[Instructions for the task]: Show each line of the entries below in which the word "getitem" appears.

BEGIN Extracted data

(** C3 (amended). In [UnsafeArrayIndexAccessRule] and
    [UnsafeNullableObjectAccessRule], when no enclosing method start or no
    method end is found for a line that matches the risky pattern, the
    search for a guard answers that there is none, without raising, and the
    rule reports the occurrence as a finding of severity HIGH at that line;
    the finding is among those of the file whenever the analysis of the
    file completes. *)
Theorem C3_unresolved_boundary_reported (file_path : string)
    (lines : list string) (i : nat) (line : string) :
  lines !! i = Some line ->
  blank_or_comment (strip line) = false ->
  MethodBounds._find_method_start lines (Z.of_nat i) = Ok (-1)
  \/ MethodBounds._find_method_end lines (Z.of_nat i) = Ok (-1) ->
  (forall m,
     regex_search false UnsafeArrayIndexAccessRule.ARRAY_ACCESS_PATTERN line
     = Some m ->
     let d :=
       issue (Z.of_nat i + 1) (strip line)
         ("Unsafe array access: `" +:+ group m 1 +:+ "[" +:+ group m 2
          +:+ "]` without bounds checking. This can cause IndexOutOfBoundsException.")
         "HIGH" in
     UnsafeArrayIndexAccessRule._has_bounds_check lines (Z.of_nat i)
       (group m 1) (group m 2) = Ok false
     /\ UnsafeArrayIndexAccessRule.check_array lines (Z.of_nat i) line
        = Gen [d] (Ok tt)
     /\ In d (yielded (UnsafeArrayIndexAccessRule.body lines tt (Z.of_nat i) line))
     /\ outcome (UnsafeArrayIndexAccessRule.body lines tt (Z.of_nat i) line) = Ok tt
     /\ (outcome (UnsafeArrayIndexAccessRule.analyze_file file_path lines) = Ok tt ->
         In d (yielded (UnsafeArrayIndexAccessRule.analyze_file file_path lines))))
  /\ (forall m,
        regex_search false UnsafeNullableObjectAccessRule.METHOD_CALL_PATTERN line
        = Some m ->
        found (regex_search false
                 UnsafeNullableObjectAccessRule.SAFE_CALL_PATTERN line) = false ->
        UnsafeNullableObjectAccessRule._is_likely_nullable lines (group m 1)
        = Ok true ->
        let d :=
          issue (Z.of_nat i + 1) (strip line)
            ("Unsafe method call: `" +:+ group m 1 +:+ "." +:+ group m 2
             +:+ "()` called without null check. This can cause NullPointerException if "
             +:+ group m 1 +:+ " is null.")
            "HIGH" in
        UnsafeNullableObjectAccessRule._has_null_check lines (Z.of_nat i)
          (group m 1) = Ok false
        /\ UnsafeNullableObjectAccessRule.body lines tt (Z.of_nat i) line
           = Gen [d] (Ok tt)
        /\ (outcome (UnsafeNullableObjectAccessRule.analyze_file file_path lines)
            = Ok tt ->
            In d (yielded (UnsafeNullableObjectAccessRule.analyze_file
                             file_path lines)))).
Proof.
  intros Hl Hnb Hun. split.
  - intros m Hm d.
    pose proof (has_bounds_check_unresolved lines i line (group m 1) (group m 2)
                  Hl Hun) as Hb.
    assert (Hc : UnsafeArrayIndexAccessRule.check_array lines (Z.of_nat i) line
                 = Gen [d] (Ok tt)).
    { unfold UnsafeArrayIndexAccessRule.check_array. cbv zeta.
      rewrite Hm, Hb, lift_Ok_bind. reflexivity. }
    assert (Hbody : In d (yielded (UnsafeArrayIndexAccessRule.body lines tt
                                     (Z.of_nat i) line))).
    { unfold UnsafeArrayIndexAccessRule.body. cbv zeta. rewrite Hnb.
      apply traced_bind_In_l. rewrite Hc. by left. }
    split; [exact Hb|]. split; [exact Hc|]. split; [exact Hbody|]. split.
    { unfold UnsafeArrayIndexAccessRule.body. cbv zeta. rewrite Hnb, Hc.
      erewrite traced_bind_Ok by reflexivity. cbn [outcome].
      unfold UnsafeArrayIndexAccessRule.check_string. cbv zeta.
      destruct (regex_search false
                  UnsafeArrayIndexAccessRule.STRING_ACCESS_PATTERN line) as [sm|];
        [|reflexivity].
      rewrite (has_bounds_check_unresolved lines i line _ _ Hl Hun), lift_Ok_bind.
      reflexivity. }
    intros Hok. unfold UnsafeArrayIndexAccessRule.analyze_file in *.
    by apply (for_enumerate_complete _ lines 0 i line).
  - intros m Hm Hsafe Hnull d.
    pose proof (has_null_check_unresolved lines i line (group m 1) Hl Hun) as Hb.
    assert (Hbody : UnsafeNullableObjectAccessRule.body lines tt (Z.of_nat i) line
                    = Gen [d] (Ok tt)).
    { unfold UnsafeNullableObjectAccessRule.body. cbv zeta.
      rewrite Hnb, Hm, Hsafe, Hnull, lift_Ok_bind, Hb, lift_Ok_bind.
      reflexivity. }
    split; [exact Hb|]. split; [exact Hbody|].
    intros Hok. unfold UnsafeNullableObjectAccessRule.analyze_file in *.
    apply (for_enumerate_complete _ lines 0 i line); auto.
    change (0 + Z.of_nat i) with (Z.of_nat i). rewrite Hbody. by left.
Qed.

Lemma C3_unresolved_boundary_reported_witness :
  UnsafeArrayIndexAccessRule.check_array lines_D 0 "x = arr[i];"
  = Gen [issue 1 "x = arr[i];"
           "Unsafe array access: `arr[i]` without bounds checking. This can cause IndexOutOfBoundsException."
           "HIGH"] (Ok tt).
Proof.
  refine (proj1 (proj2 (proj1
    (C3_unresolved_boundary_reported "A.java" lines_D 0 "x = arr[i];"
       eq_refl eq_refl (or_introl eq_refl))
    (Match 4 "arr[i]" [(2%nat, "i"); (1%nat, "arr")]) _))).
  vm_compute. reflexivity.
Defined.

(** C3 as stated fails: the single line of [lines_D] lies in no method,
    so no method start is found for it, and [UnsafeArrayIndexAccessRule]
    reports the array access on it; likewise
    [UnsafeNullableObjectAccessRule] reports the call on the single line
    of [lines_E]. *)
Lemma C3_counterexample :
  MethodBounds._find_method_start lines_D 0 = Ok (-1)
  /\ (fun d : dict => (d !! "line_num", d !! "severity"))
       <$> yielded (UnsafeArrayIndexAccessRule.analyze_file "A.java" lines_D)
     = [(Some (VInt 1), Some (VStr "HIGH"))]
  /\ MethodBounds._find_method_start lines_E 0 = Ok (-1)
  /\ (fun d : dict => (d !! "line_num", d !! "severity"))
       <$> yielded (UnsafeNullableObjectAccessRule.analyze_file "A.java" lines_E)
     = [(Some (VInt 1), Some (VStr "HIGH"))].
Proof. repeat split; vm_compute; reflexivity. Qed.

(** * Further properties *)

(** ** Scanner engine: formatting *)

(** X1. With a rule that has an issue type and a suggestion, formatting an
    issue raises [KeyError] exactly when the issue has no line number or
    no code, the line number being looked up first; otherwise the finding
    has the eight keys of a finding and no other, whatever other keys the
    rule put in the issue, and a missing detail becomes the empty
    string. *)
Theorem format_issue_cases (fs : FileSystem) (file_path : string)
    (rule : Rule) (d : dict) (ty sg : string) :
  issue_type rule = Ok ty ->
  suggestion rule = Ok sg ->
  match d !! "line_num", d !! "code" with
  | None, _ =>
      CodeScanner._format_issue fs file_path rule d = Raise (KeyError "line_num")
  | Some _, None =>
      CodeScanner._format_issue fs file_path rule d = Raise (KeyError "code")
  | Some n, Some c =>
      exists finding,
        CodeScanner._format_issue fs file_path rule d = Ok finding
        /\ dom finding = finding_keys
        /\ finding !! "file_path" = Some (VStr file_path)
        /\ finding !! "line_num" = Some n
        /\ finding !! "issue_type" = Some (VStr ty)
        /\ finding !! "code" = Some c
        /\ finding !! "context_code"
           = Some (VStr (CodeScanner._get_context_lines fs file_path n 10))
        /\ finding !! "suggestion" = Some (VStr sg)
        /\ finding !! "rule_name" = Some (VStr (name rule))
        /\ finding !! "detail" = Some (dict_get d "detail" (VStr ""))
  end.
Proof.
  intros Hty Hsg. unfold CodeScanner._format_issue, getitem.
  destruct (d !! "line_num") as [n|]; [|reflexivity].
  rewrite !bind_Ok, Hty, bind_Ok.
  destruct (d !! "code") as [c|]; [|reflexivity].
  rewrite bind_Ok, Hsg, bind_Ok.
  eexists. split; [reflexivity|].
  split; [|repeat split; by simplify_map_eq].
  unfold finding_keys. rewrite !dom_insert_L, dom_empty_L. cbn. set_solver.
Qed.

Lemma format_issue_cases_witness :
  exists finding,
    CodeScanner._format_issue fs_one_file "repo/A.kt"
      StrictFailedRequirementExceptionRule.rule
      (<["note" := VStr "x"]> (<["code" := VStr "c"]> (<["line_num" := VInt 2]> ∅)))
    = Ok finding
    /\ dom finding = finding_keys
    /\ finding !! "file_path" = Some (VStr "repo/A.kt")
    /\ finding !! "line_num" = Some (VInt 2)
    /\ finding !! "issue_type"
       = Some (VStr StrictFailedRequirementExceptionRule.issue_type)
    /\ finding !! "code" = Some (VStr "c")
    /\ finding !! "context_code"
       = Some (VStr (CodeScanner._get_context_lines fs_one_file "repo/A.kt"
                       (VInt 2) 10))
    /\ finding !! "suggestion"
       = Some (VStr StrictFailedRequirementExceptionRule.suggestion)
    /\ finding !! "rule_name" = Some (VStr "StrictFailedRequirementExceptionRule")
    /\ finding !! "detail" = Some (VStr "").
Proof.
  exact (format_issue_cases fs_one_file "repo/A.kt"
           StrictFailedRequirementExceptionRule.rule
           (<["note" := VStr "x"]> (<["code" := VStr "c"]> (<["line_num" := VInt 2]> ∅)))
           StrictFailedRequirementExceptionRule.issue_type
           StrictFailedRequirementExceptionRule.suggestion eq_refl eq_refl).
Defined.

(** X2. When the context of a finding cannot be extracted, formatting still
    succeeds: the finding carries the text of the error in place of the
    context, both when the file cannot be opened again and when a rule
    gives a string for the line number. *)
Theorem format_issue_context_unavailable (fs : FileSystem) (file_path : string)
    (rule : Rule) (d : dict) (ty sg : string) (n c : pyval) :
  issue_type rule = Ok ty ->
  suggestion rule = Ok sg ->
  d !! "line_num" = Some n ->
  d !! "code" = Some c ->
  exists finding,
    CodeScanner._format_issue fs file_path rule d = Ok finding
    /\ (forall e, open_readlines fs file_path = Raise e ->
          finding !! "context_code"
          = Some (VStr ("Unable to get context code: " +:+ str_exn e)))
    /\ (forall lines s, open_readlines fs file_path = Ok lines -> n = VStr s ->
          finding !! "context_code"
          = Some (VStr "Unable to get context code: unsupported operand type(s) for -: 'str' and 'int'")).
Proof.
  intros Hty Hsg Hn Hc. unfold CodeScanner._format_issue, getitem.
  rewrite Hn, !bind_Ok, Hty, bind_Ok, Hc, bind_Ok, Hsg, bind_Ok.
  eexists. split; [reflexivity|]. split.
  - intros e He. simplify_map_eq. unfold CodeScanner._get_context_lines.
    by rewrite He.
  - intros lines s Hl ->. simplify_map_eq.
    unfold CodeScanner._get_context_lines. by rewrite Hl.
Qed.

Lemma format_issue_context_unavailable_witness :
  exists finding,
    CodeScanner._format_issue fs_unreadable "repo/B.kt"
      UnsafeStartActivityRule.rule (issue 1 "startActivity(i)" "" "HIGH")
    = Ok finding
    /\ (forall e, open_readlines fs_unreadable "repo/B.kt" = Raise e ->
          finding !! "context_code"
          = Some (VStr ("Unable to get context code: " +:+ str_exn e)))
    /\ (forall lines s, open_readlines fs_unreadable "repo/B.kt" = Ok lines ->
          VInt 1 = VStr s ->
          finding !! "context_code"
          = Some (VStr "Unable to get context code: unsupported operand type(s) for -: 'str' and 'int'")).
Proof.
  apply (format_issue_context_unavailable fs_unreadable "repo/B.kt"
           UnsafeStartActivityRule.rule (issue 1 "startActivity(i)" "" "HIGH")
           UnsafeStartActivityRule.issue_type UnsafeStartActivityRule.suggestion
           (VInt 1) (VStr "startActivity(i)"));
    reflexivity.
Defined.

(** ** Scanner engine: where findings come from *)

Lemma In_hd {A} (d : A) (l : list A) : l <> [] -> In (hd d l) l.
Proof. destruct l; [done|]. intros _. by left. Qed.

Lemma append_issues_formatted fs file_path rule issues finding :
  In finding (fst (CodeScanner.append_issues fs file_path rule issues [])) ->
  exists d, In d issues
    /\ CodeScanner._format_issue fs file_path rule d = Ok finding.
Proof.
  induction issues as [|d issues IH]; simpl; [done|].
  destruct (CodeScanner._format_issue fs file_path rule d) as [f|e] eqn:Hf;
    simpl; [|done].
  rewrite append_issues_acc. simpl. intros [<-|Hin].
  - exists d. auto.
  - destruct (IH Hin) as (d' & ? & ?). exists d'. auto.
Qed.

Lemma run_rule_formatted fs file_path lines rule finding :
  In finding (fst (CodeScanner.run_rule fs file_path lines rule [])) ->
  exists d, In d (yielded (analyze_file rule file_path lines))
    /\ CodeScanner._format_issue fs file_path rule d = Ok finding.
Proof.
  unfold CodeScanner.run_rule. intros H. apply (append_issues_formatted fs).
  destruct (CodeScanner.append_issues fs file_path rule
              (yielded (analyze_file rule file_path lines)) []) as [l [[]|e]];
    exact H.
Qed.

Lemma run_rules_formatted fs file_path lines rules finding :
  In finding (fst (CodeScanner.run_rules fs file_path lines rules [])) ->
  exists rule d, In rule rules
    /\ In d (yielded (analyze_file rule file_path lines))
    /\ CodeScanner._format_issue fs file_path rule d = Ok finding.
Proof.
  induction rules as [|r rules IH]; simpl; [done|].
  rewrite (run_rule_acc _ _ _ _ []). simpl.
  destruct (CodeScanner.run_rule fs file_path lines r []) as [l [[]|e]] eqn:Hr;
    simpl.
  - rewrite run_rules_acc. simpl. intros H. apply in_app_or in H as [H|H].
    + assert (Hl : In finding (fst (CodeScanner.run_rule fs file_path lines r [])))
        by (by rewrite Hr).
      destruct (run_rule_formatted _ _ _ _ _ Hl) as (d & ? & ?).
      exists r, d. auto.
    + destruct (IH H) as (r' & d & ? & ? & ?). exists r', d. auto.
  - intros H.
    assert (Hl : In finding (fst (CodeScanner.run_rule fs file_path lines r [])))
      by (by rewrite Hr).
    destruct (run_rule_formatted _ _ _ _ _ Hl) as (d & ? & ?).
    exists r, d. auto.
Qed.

END Extracted data

[Output for this exercise]:
  intros Hty Hsg. unfold CodeScanner._format_issue, getitem.
  intros Hty Hsg Hn Hc. unfold CodeScanner._format_issue, getitem.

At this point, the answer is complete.